In this article we dispel some negative myths about plastic and delve into the concept of fake news, why the world of plastic is so involved in it and what to do to recognize fake news.
What are the most common fake news about plastic? 3 examples and 3 denials
Incomplete information often circulates about plastic, as well as outright “hoaxes” that tend to demonize its use. But what is real and what is invented? Let’s see 3 examples.
1. The production of bioplastic takes land away from agriculture
This is one of the fake news circulating online and which has been refuted by the research Bioplastics: facts and figures – European Bioplastic. According to the study, in fact, in 2021 “the land dedicated to the production of bioplastics reached 0.01% of the world’s agricultural surface, equal to 700 thousand hectares”.
2. Plastic cannot be biodegradable
This is also very common fake news that tends to generalize a statement related to plastic recycling. In reality, the biodegradability of plastic is a real fact, but not only that, polymers obtained from fossil fuels can be biodegradable as well.
3. Plastic is harmful to the environment and should be banned
Contrary to popular belief, some scientific studies, such as the Comparison of Life Cycle Assessment of PET Bottle and Glass Bottle, have shown that plastic causes less damage to the environment than other materials, such as glass for example.
The problems linked to plastic pollution cannot be denied, but we need to understand where do they arise from. Is it the plastic itself that pollutes or does the problem arise from the incorrect behavior of humans who do not know how to best dispose of or reuse it?

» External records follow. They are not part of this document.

(* ===== verification/DialogResponses.v ===== *)
(** Model of the handlers of responses of [SipDialogController]
    (src/sip-dialog-controller.cpp): to requests that started a dialog, to
    requests inside a dialog, and to the re-INVITE that refreshes a session. *)
From S2P Require Import Prelude CppString TextUtil SipTags ClientController TimerQueue Cdr PendingRequests SipDialog DialogWorld InviteInProgress TimerD DialogController.

Open Scope list_scope.

Section timed.
Context `{sutime : SuTime}.

Section responses.
Context `{SofiaTport} `{NtaAgent} `{DialogConfig} `{Boost}.

(** Who refreshes the session of a request that we sent. *)
Definition uac_refresher (x_refresher : option string) : SessionRefresher_t :=
  match x_refresher with
  | None => we_are_refresher
  | Some r => if String.eqb r "uac" then we_are_refresher else they_are_refresher
  end.
Definition dlg_setSessionTimer (p : positive) (secs : Z) (who : SessionRefresher_t) : DC unit :=
  r ← next_rand; on_dlg p (setSessionTimer (Z.of_nat r) secs who).
Definition dlg_setRouteUri (p : positive) (uri : string) : DC unit :=
  on_dlg p (on_net_group (fun n => DialogNet (m_tp n) (m_orqAck n) (m_bDestroyAckOnClose n) (m_transportAddress n)
    (m_transportPort n) (m_protocol n) (m_sourceAddress n) (m_sourcePort n) uri)).
Definition dlg_setRemoteSdp (p : positive) (sdp : string) : DC unit :=
  on_dlg p (this (fun d => let i := d_ids d in set_ids (DialogIds (m_type i) (m_strCallId i) (m_dialogId i) (m_transactionId i)
    (m_localEndpoint i) (Endpoint sdp (m_strContentType (m_remoteEndpoint i)) (m_strTag (m_remoteEndpoint i)))) d)).
(** Timer D for a transaction on a datagram transport. *)
Definition start_timerD_if_dgram (orq : positive) : DC unit :=
  tp ← on_stack (nta_outgoing_transport orq);
  match tp with
  | Some tp => _ ← (if tport_is_dgram tp then addInvite orq else mret tt); on_stack (tport_unref tp)
  | None => mret tt
  end.
Definition cs_name (sip : sip_response) : string := sip_cseq_method_name (rs_sip sip).
Definition is_method (sip : sip_response) (m : sip_method_t) : bool := bool_decide (rs_cs_method sip = m).
Definition has_status (sip : sip_response) (s : Z) : bool := Z.eqb (rs_status sip) s.

(** ** Inside a dialog *)

Definition processResponseInsideDialog (orq : positive) (sip : option sip_response) : DC Z :=
  _ ← trackTportLiveness orq sip;
  sip ← deref sip;
  rip ← findRIPByOrq orq;
  match rip with
  | None => _ ← outgoing_destroy orq; mret 0%Z
  | Some rip =>
    _ ← clients (route_response_inside_transaction (rs_encoded sip) (rs_meta sip) (cs_name sip) (rs_status sip)
          (rip_transactionId rip) (rip_dialogId rip));
    _ ← (if is_method sip sip_method_invite && has_status sip 200 then
           _ ← start_timerD_if_dgram orq;
           match rs_session_expires sip with
           | None => mret tt
           | Some (delta, refresher) =>
             leg ← nta_leg_by_call_id (sip_call_id (rs_sip sip));
             dlg ← match leg with Some leg => findDialogByLeg leg | None => mret None end;
             match dlg with
             | Some p => dlg_setSessionTimer p delta (uac_refresher refresher)
             | None => mret tt
             end
           end
         else mret tt);
    _ ← (if rip_bClearDialogOnResponse rip then
           if is_method sip sip_method_bye && (has_status sip 407 || has_status sip 401) then mret tt
           else if String.eqb (rip_dialogId rip) "" then fail AssertFail
           else modify (on_dc_stable (SD_Clear_id (rip_dialogId rip)))
         else mret tt);
    _ ← clearRIP orq;
    mret 0%Z
  end.

(** ** The refreshing re-INVITE *)

Definition ack_refresh (p : positive) (contact : url_t) : DC unit :=
  routeUri ← dlg_getRouteUri p;
  tp ← on_dlg p getTport;
  d ← dlg_self p;
  ack ← match m_leg d with
        | Some leg => nta_outgoing_tcreate leg routeUri sip_method_ack (url_e contact) tp
        | None => mret None
        end;
  match ack with Some ack => outgoing_destroy ack | None => mret tt end.

Definition processResponseToRefreshingReinvite (orq : positive) (sip : option sip_response) : DC Z :=
  _ ← trackTportLiveness orq sip;
  rip ← findRIPByOrq orq;
  match rip with
  | None => _ ← outgoing_destroy orq; mret 0%Z
  | Some rip =>
    match sip with
    | None =>
      dlg ← findDialogById (rip_dialogId rip);
      _ ← match dlg with Some p => notifyTerminateStaleDialog p false | None => mret tt end;
      _ ← clearRIP orq; mret 0%Z
    | Some sip =>
      if (rs_status sip <? 200)%Z then mret 0%Z else
      dlg ← findDialogById (rip_dialogId rip);
      match dlg with
      | None => _ ← clearRIP orq; mret 0%Z
      | Some p =>
        _ ← (if has_status sip 200 then
               _ ← match rs_session_expires sip with
                   | Some (delta, refresher) => dlg_setSessionTimer p delta (uac_refresher refresher)
                   | None => mret tt
                   end;
               match rs_contact sip with Some url => ack_refresh p url | None => mret tt end
             else if has_status sip 491 then
               c ← sent_of orq;
               d ← dlg_self p;
               let secs := default (m_nSessionExpiresSecs (d_session d)) (cr_session_expires c) in
               if Z.eqb secs 0 then mret tt else dlg_setSessionTimer p secs we_are_refresher
             else notifyTerminateStaleDialog p false);
        _ ← clearRIP orq; mret 0%Z
      end
    end
  end.

(** ** Outside a dialog *)

(** The responses that make a dialog. *)
Definition makes_dialog (sip : sip_response) : bool :=
  (is_method sip sip_method_invite &&
   (has_status sip 200 || ((100 <? rs_status sip)%Z && (rs_status sip <? 200)%Z && rs_rseq sip)))
  || (is_method sip sip_method_subscribe && (has_status sip 202 || has_status sip 200)).

(** Whether the peer looks like a client behind a NAT. *)
Definition peer_behind_nat (sip : sip_response) : DC bool :=
  nat ← match rs_route_host sip with
        | Some (Some host) => mret (isRfc1918 host)
        | _ => mret false
        end;
  nat ← (if (nat : bool) then mret true else
         contact ← match rs_route_host sip, rs_contact sip with
                   | None, Some url =>
                     if is_method sip sip_method_invite
                     then host ← deref (url_host url); mret (negb (String.eqb host (m_address (rs_meta sip))))
                     else mret false
                   | _, _ => mret false
                   end;
         if (contact : bool) then mret true else mret (aggressiveNatEnabled && sipMsgHasNatEqualsYes (rs_sip sip) true true));
  mret (nat && negb natDetectionDisabled).

(** The route to such a client. *)
Definition nat_route (orq : positive) (sip : sip_response) : DC string :=
  tp ← on_stack (nta_outgoing_transport orq);
  c ← sent_of orq;
  let tls := match tp with Some tp => String.eqb (tpn_proto (tport_name tp)) "tls" | None => false end in
  let address := (m_address (rs_meta sip) +:+ ":" +:+ m_port (rs_meta sip))%string in
  _ ← match tp with Some tp => on_stack (tport_unref tp) | None => mret tt end;
  mret (if tls then "sips:" +:+ address +:+ ";transport=tls"
        else default "sip" (cr_route_scheme c) +:+ ":" +:+ address)%string.

Definition add_uac_dialog (orq p dlg : positive) (sip : sip_response) : DC unit :=
  _ ← dlg_getDialogId dlg;
  nat ← peer_behind_nat sip;
  _ ← (if (nat : bool) then
         c ← sent_of orq;
         host ← deref (cr_request_host c);
         if String.eqb host "feature-server" then mret tt
         else uri ← nat_route orq sip; dlg_setRouteUri dlg uri
       else dlg_setRouteUri dlg "");
  i ← iip_load p;
  _ ← (if iip_canceled i then on_ctl dlg (set_ackBye true) else mret tt);
  addDialog dlg.

Definition process_invite_response (orq : positive) (sip : sip_response) (p : positive) : DC (string * positive) :=
  i ← iip_load p;
  let dlg := iip_dlg i in
  _ ← dlg_setSipStatus dlg (rs_status sip);
  _ ← match rs_payload sip with Some sdp => dlg_setRemoteSdp dlg sdp | None => mret tt end;
  _ ← (if makes_dialog sip then add_uac_dialog orq p dlg sip else mret tt);
  let accepted := is_method sip sip_method_invite && has_status sip 200 in
  _ ← (if accepted then start_timerD_if_dgram orq
       else tp ← on_stack (nta_outgoing_transport orq);
            match tp with Some tp => on_stack (tport_unref tp) | None => mret tt end);
  _ ← match rs_session_expires sip with
      | Some (delta, refresher) =>
        if accepted then dlg_setSessionTimer dlg delta (uac_refresher refresher)
        else if (200 <? rs_status sip)%Z then IIP_Clear p else mret tt
      | None => if (200 <? rs_status sip)%Z then IIP_Clear p else mret tt
      end;
  mret (iip_transactionId i, dlg).

(** What is done for every response: routing, and call detail records. *)
Definition route_response (sip : sip_response) (transactionId : string) (dlg : option positive) : DC Z :=
  dialogId ← match dlg with Some p => dlg_getDialogId p | None => mret ""%string end;
  _ ← clients (route_response_inside_transaction (rs_encoded sip) (rs_meta sip) (cs_name sip) (rs_status sip)
        transactionId dialogId);
  _ ← (if is_method sip sip_method_invite then
         if (300 <=? rs_status sip)%Z
         then emit (PostedCdr stop_record "network" role_undefined (if has_status sip 487 then call_canceled else call_rejected))
         else if has_status sip 200 then emit (PostedCdr start_record "network" uac no_termination) else mret tt
       else mret tt);
  _ ← (if is_method sip sip_method_invite && (200 <? rs_status sip)%Z then
         p ← match dlg with Some p => mret p | None => fail AssertFail end;
         id ← dlg_getDialogId p;
         clients (removeDialog id)
       else mret tt);
  mret 0%Z.

Definition processResponseOutsideDialog (orq : positive) (sip : sip_response) : DC Z :=
  _ ← trackTportLiveness orq (Some sip);
  if is_method sip sip_method_invite || is_method sip sip_method_subscribe then
    resent ← (if is_method sip sip_method_invite then resendIfNeeded orq else mret false);
    if (resent : bool) then mret 0%Z else
    iip ← IIP_FindByOrq orq;
    match iip with
    | None => mret (-1)%Z
    | Some p => '(transactionId, dlg) ← process_invite_response orq sip p; route_response sip transactionId (Some dlg)
    end
  else
    rip ← findRIPByOrq orq;
    match rip with
    | None => mret (-1)%Z
    | Some rip =>
      _ ← (if (200 <=? rs_status sip)%Z then clearRIP orq else mret tt);
      route_response sip (rip_transactionId rip) None
    end.
End responses.
End timed.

Plastic, truths, and false myths
There is a lot of news circulating about plastic, some often conflicting with each other. It is said to be the main cause of pollution on the planet, that it can resist in the environment for thousands of years and that it consumes the resources intended for the agricultural supply chain.
The message that, however, often does not get through is that the biggest problem with plastic does not concern its life cycle, but how it is used and managed by man. Just to give an example: today we generate more waste than the plastic we produce and, in Europe, only a small percentage of it is recycled (around 30%).
Furthermore, in some countries waste is not well managed. In China and Indonesia, for example, plastic products are abandoned in uncontrolled, open-air landfills, thus generating serious problems for the environment. What should be done then?
We start from the assumption that plastic is a very important resource for various sectors (from food to automotive and pneumatics) but it certainly needs to be managed better. This is why we need to make people aware not only of possible reuses, but also of correct disposal.
Depending on the type, plastic can in fact be recycled several times and the material obtained can be useful for producing other products. Furthermore, you can invest in bio-based plastics (obtained from plant biomass) and biodegradable ones (degraded by microorganisms in water, gas, biomass).
What are fake news, where do they come from and why a lot of them are related to the world of plastic
Fake news circulating online can generate incorrect opinions about our vision of the world. Let’s delve deeper into the topic by trying to understand, first of all, what exactly are fake news, how do they arise and what issues they involve.
What are fake news?
Fake news – or “hoaxes” as they are often called in Italian – are unverified news based on facts and/or incorrect statements and events that never happened.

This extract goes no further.